Fitting tobit regression models with conditional heteroscedasticity.

htobit(formula, data, subset, na.action,
  model = TRUE, y = TRUE, x = FALSE,
  control = htobit_control(…), …)

htobit_fit(x, y, z = NULL, control)

htobit_control(maxit = 5000, start = NULL, grad = TRUE, hessian = TRUE, ...)

Arguments

formula	a formula expression of the form `y ~ x \| z` where `y` is the response and `x` and `z` are regressor variables for the location and the scale of the latent Gaussian distribution respectively.
data	an optional data frame containing the variables occurring in the formulas.
subset	an optional vector specifying a subset of observations to be used for fitting.
na.action	a function which indicates what should happen when the data contain `NA`s.
model	logical. If `TRUE` model frame is included as a component of the returned value.
x, y	for `htobit`: logical. If `TRUE` the model matrix and response vector used for fitting are returned as components of the returned value. For `htobit_fit`: `x` is a design matrix with regressors for the location and `y` is a vector of observations.
z	a design matrix with regressors for the scale.
…	arguments to be used to form the default `control` argument if it is not supplied directly.
control, maxit, start	a list of control parameters passed to `optim` .
grad	logical. Should gradients be used for optimization? If `TRUE`, the default `method` is `"BFGS"`. Otherwise `method = "Nelder-Mead"` is used.
hessian	logical or character. Should a numeric approximation of the (negative) Hessian matrix be computed? Either `FALSE` (or equivalently `"none"`) or `TRUE`. Alternatively, in the latter case, `hessian = "numDeriv"` could be specified to signal that the Hessian should be approximated by `hessian`. Another option is `hessian = "numDeriv"` so that `optim` is used for computing the Hessian.

Details

htobit fits tobit regression models with conditional heteroscedasticity using maximum likelihood estimation. The model assumes an underlying latent Gaussian variable

$$y_i^* \sim \mathcal{N}(\mu_i, \sigma_i^2)$$

which is only observed if positive and zero otherwise: $y_i = \max(0, y_i^*)$. The latent mean $\mu_i$ and scale $\sigma_i$ (latent standard deviation) are linked to two different linear predictors

$$\mu_i = x_i^\top \beta$$

$$\log(\sigma_i) = z_i^\top \gamma$$

where the regressor vectors $x_i$ and $z_i$ can be set up without restrictions, i.e., they can be identical, overlapping or completely different or just including an intercept, etc.

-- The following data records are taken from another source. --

(** X20. Whatever [createPayment] throws is a validation error whose
    safe rendering for logs carries none of the caller's data: provided
    [toLowerCase] is the ASCII case mapping on ASCII text, the details
    of [toSafeJSON] are either the names of the missing required fields
    or the name of the offending field beside a masked value, so the
    rejected email, phone, amount or installment count is not in them. *)
Theorem createPayment_errors_masked
    (toLowerCase : jsstring -> jsstring)
    (config : Config.ResolvedConfig) (draw : Z) (options : PaymentOptions)
    (e : exception) :
  (forall s, ascii7 s -> toLowerCase s = Errors.ascii_toLowerCase s) ->
  ShopierSDK.createPayment config draw options = Throw e ->
  exists err,
    e = Shopier err
    /\ name err = js "ValidationError"
    /\ code err = js "VALIDATION_ERROR"
    /\ maskedDetails (Errors.safe_details (Errors.toSafeJSON toLowerCase err)).
Proof.
  intros L. rewrite createPayment_build.
  destruct (ShopierSDK.buildFormData config draw options) as [f|e'] eqn:B;
    [discriminate|].
  intros H. injection H as ->.
  rewrite buildFormData_checks in B.
  assert (N : forall c err, c = Throw (Shopier err) ->
              (exists x, c = Validator.validateAmount x)
              \/ (exists x, c = Validator.validateBuyer x)
              \/ (exists x, c = Validator.validateInstallment x) ->
              name err = js "ValidationError" /\ code err = js "VALIDATION_ERROR").
  { intros c err -> [(x & E) | [(x & E) | (x & E)]].
    - unfold Validator.validateAmount in E.
      destruct (negb _ || _); [|discriminate]. injection E as ->. now split.
    - unfold Validator.validateBuyer in E. cbv zeta in E.
      destruct (0 <? _)%nat; [injection E as ->; now split|].
      destruct (negb (Validator.validateEmail _)); [injection E as ->; now split|].
      destruct (negb (Validator.validatePhone _)); [injection E as ->; now split|].
      discriminate.
    - unfold Validator.validateInstallment in E.
      destruct (_ || _); [|discriminate]. injection E as ->. now split. }
  destruct (Validator.validateAmount (opt_amount options)) as [[]|ea] eqn:A.
  - destruct (Validator.validateBuyer (opt_buyer options)) as [[]|eb] eqn:V.
    + destruct (negb (strict_eq (default (opt_maxInstallment options) zero) zero))
        eqn:Z0.
      * destruct (Validator.validateInstallment _) as [[]|ei] eqn:I.
        -- rewrite buildFormData_fields in B; [discriminate B | exact A | exact V |].
           right. exact I.
        -- injection B as <-.
           destruct (validateInstallment_masked toLowerCase L _ _ I) as (err & -> & M).
           exists err. split; [reflexivity|].
           destruct (N _ err I) as (N1 & N2); [eauto|]. auto.
      * rewrite buildFormData_fields in B; [discriminate B | exact A | exact V |].
        left. now apply negb_false_iff in Z0.
    + injection B as <-.
      destruct (validateBuyer_masked toLowerCase L _ _ V) as (err & -> & M).
      exists err. split; [reflexivity|].
      destruct (N _ err V) as (N1 & N2); [eauto|]. auto.
  - injection B as <-.
    destruct (validateAmount_masked toLowerCase L _ _ A) as (err & -> & M).
    exists err. split; [reflexivity|].
    destruct (N _ err A) as (N1 & N2); [eauto|]. auto.
Qed.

htobit_fit is the lower level function where the actual fitting takes place.

A set of standard extractor functions for fitted model objects is available for objects of class "htobit", including methods to the generic functions print, summary, coef, vcov, logLik, residuals, predict, terms, model.frame, model.matrix, update, estfun and bread (from the sandwich package), Boot (from the car package), and getSummary (from the memisc package, enabling mtable).

See predict.htobit and coef.htobit for more details on some methods with non-standard arguments.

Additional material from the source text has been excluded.